Ce même jury, composé de Frédérick Raynal, créateur du jeux vidéo Alone in the Dark, du journaliste tout terrain Christophe Lemaire, de l’aussi discret que talentueux Bruno Forzani, co-réalisateur de AMER, et du généreux réalisateur d’une bonne poignée de pornos cultes des années 70, Gérard Kikoïne, a également visionné avec attention la très bonne sélection de courts métrages qui accompagnait les films en compétition. Et c’est en toute logique que ce quatuor de cinéphiles a couronné l’énigmatique et fascinant LONELY BONES de Rosto. De notre côté, le coup de cœur s’est fait sur RECORD/PLAY de l’américain Jesse Atlas, triste mais beau voyage dans le temps à la recherche d’un amour perdu à jamais.
Mais ce qui fait la force du festival Hallucinations Collectives, c’est sa partie rétrospective qui permet au public de découvrir différents univers au fil de diverses thématiques, carte blanche et autres séances spéciales. Et non content de proposer des films rares, le festival les accompagne de brèves mais agréables présentations, donnant le plus souvent la parole à des spécialistes comme Fausto Fasulo, rédacteur en chef de Mad Movies, ou encore le Professeur Thibaut, co-programmateur du Festival toulousain Extrême Cinéma. De son côté, le cinéaste Nicolas Boukhrief s’est vu offrir un permis de diffusion avec les conséquences que l’on peut imaginer : la présentation de trois films aussi géniaux que couillus, dont le rarissime et maudit CONVOI DE LA PEUR (William Friedkin, 1977), remake impensable et époustouflant d’un classique de Clouzot. Boukhrief participa aussi à un débat avec le public lors d’une réévaluation bienvenue de ASSASSIN(S) (Mathieu Kassovitz, 1997), film qu’il avait en partie scénarisé.
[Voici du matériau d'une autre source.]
Definition insert_new_inscription (key : Txid) (info : InscriptionId * Z * list Z * list Z)
    (c : BlockContext) : BlockContext :=
  mkContext (input_resolver c) (runes_resolver c) (rune_mint_idxs c) (rune_etch_idxs c)
    (inscriptions_resolver c) (valid_reinscriptions c) (brc20_resolver c)
    (<[key := info]> (new_inscriptions_map c)).

Definition find_utxo (c : BlockContext) (key : TxoRef) : outcome PolyError ContextUtxo :=
  ok_or MissingUtxo (input_resolver c !! key).

Definition utxo_runes (c : BlockContext) (key : TxoRef) : option (list (RuneId * Z)) :=
  runes_resolver c !! key.

Definition utxo_inscriptions (c : BlockContext) (key : TxoRef)
  : option (list (Z * InscriptionId)) :=
  inscriptions_resolver c !! key.

Definition inscription_brc20s (c : BlockContext) (key : InscriptionId)
  : option (list CtxMessage) :=
  brc20_resolver c !! key.

Definition new_inscriptions (c : BlockContext) (key : Txid)
  : option (InscriptionId * Z * list Z * list Z) :=
  new_inscriptions_map c !! key.

(** ** What the reducers share *)

Abbreviation Outs := (outcome WorkError (list ReducerOutput)).

(** Running a fallible loop body over a list, collecting what it pushes. *)
Fixpoint concatM {A} (f : A → Outs) (l : list A) : Outs :=
  match l with
  | [] => Ok []
  | a :: l => outs ← f a; rest ← concatM f l; Ok (outs ++ rest)
  end.

(** [Txid::to_byte_array]: a hash is the integer its bytes spell. *)
Definition hash32 (t : Txid) : Hash32 := mkBytes (be_bytes 32 t).
Definition rid (r : RuneId) : Rid := (mkUInt r.1, mkUInt r.2).
Definition ord_of (i : InscriptionId) : Ord := (hash32 (iid_txid i), mkUInt (iid_index i)).

(** [Transaction::is_coinbase]. *)
Definition tx_is_coinbase (tx : Transaction) : bool :=
  match input tx with [i] => is_null (previous_output i) | _ => false end.

Definition outpoint (tx : Transaction) (idx : nat) : TxoRef := (txid tx, wrap 32 (Z.of_nat idx)).

Definition outpoints (tx : Transaction) : list (TxoRef * TxOut) :=
  imap (λ idx txo, (outpoint tx idx, txo)) (output tx).

Definition previous_outputs (tx : Transaction) : list TxoRef :=
  map (λ i, txo_ref_of (previous_output i)) (input tx).

(** The inputs but for those of a coinbase transaction. *)
Definition spent (tx : Transaction) : list TxoRef :=
  if tx_is_coinbase tx then [] else previous_outputs tx.

(** The loop of most reducers over a transaction and a block. *)
Definition reduce_tx (consumed : TxoRef → Outs) (produced : TxoRef → TxOut → Outs)
    (tx : Transaction) : Outs :=
  ins ← concatM consumed (spent tx);
  outs ← concatM (λ o, produced o.1 o.2) (outpoints tx);
  Ok (ins ++ outs).

Definition reduce_txs (consumed : TxoRef → Outs) (produced : TxoRef → TxOut → Outs)
    (txs : list Transaction) : Outs :=
  concatM (reduce_tx consumed produced) txs.
(* ===== verification/ReducerLaws.v ===== *)
(** What the reducers report is what the block does: balances and outputs by
    script follow the set of unspent outputs, the tables by holder and by token
    agree, the mints reported are those the compressor counted, and every batch
    the storage stage flushes has a cursor. *)

From S2P Require Import Prelude Dunes Dunestone Types DunesUpdater Brc20 Timbre Crosscut StorageAction ReducerOutput TikvWorker TikvRefinement Reducers.
Import Dunestone Types Timbre Crosscut StorageAction ReducerOutput TikvWorker TikvRefinement Reducers.

Module ReducerLaws.

Implicit Types (op : TxoRef) (tx : Transaction) (txs : list Transaction) (ctx : BlockContext).

(** ** Loops *)

Lemma elem_of_concat {A} (x : A) (ls : list (list A)) :
  x ∈ concat ls ↔ ∃ l, x ∈ l ∧ l ∈ ls.
Proof.
  induction ls as [|l0 ls IH]; cbn [concat].
  - split; [by intros ?%not_elem_of_nil|]. intros (l & _ & Hl). by apply not_elem_of_nil in Hl.
  - rewrite elem_of_app, IH. split.
    + intros [Hx|(l & Hx & Hl)]; [exists l0|exists l]; split; try done; [by left|by right].
    + intros (l & Hx & [->|Hl]%elem_of_cons); [by left|right; by exists l].
Qed.

Lemma concatM_Ok {A} (f : A → Outs) (g : A → list ReducerOutput) (l : list A) :
  (∀ a, a ∈ l → f a = Ok (g a)) → concatM f l = Ok (concat (map g l)).
Proof.
  induction l as [|a l IH]; intros H; [done|]. cbn [concatM map concat].
  rewrite H by (by left). cbn [mbind outcome_bind].
  rewrite IH by (intros; apply H; by right). done.
Qed.

Lemma reduce_txs_cons consumed produced tx txs ins outs rest :
  concatM consumed (spent tx) = Ok ins →
  concatM (λ o, produced o.1 o.2) (outpoints tx) = Ok outs →
  reduce_txs consumed produced txs = Ok rest →
  reduce_txs consumed produced (tx :: txs) = Ok ((ins ++ outs) ++ rest).
Proof.
  intros Hi Ho Hr. unfold reduce_txs in *. cbn [concatM]. rewrite Hr.
  unfold reduce_tx. by rewrite Hi, Ho.
Qed.

(** Two loops whose bodies agree, up to [R], agree. *)
Lemma concatM_related {A} (R : list ReducerOutput → list ReducerOutput → Prop) (f g : A → Outs) l outs :
  R [] [] → (∀ o1 o1' o2 o2', R o1 o1' → R o2 o2' → R (o1 ++ o2) (o1' ++ o2')) →
  (∀ a o, a ∈ l → f a = Ok o → ∃ o', g a = Ok o' ∧ R o o') →
  concatM f l = Ok outs → ∃ outs', concatM g l = Ok outs' ∧ R outs outs'.
Proof.
  intros Hnil Happ. revert outs. induction l as [|a l IH]; intros outs H E; cbn [concatM] in *.
  { injection E as <-. by exists []. }
  destruct (f a) as [o| |] eqn:Ef; [|done|done]. cbn [mbind outcome_bind] in E.
  destruct (concatM f l) as [rest| |] eqn:El; [|done|done]. injection E as <-.
  destruct (H a o) as (o' & Eg & Ho); [by left|done|].
  destruct (IH rest) as (rest' & Er & Hr); [|done|].
  { intros b o0 Hb. apply H. by right. }
  rewrite Eg. cbn [mbind outcome_bind]. rewrite Er. cbn [mbind outcome_bind]. eauto.
Qed.

(** ** Holders and tokens *)

Definition rune_change (o : ReducerOutput) : option (Rid * Hash20 * IncrOrDecr Z) :=
  match o with
  | BalancesByRuneId r h d => Some (r, h, d)
  | RuneBalancesByScriptHash h r d => Some (r, h, d)
  | _ => None
  end.

(** Increments by 0 change nothing. *)
Definition brc20_change (o : ReducerOutput) : option (list Z * Hash20 * IncrOrDecr Z) :=
  let change t h d := match d with Increment 0 => None | _ => Some (t, h, d) end in
  match o with
  | BalancesByBrc20 t h d => change t h d
  | Brc20BalancesByScriptHash h t d _ => change t h d
  | _ => None
  end.

(** The same changes, in the same order. *)
Definition same_changes {C} (change : ReducerOutput → option C) (o o' : list ReducerOutput) : Prop :=
  omap change o = omap change o'.

Section related.
Context {C : Type} (change : ReducerOutput → option C).

Lemma same_changes_app o1 o1' o2 o2' :
  same_changes change o1 o1' → same_changes change o2 o2' →
  same_changes change (o1 ++ o2) (o1' ++ o2').
Proof. unfold same_changes. intros H1 H2. by rewrite !omap_app, H1, H2. Qed.

Lemma concatM_same {A} (f g : A → Outs) l outs :
  (∀ a o, a ∈ l → f a = Ok o → ∃ o', g a = Ok o' ∧ same_changes change o o') →
  concatM f l = Ok outs → ∃ outs', concatM g l = Ok outs' ∧ same_changes change outs outs'.
Proof. apply concatM_related; [done|apply same_changes_app]. Qed.

Lemma bind_same (m m' k k' : Outs) outs :
  (∀ o, m = Ok o → ∃ o', m' = Ok o' ∧ same_changes change o o') →
  (∀ o, k = Ok o → ∃ o', k' = Ok o' ∧ same_changes change o o') →
  (ins ← m; outs ← k; Ok (ins ++ outs)) = Ok outs →
  ∃ outs', (ins ← m'; outs ← k'; Ok (ins ++ outs)) = Ok outs' ∧ same_changes change outs outs'.
Proof.
  intros Hm Hk E. destruct m as [o| |]; [|done|done]. destruct k as [o2| |]; [|done|done].
  injection E as <-. destruct (Hm o eq_refl) as (o' & -> & Ho).
  destruct (Hk o2 eq_refl) as (o2' & -> & Ho2). eexists. split; [done|]. by apply same_changes_app.
Qed.

Lemma reduce_txs_same consumed consumed' produced produced' txs outs :
  (∀ i o, consumed i = Ok o → ∃ o', consumed' i = Ok o' ∧ same_changes change o o') →
  (∀ i t o, produced i t = Ok o → ∃ o', produced' i t = Ok o' ∧ same_changes change o o') →
  reduce_txs consumed produced txs = Ok outs →
  ∃ outs', reduce_txs consumed' produced' txs = Ok outs' ∧ same_changes change outs outs'.
Proof.
  intros Hc Hp. apply concatM_same. intros tx o _. unfold reduce_tx.
  apply bind_same; intros o0; apply concatM_same; intros; [by apply Hc|by apply Hp].
Qed.

Lemma with_utxo_same policy ctx op (f g : ContextUtxo → list ReducerOutput) o :
  (∀ u, same_changes change (f u) (g u)) → with_utxo policy ctx op f = Ok o →
  ∃ o', with_utxo policy ctx op g = Ok o' ∧ same_changes change o o'.
Proof.
  intros H. unfold with_utxo.
  destruct (or_panic (apply_policy (find_utxo ctx op) policy)) as [[u|]| |]; cbn; try done;
    intros [= <-]; eexists; (split; [done|]); [apply H|done].
Qed.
La merveille de 2013 fut sans conteste la sélection Évanescente Innocence. De la très réaliste prise de conscience de la cruauté des adultes par Michele dans L’ÉTÉ OÙ J’AI GRANDI (Gabriele Salvatores, 2003) aux pulsions homicides qui agitent le jeune Seth dans L’ENFANT MIROIR (Philip Ridley, 1990), en passant par les rêves terriblement effrayants de Rosaleen dans LA COMPAGNIE DES LOUPS (Neil Jordan, 1984), le passage de l’enfance à l’âge adulte se fait dans la douleur et les larmes. Enfin, REQUIEM POUR UN MASSACRE (Elem Klimov, 1985), projeté au sein du Cabinet de curiosité, prolongeait la thématique précédente en y apportant une conclusion d’une telle noirceur qu’elle laissa les spectateur hagards et sans voix bien après la projection.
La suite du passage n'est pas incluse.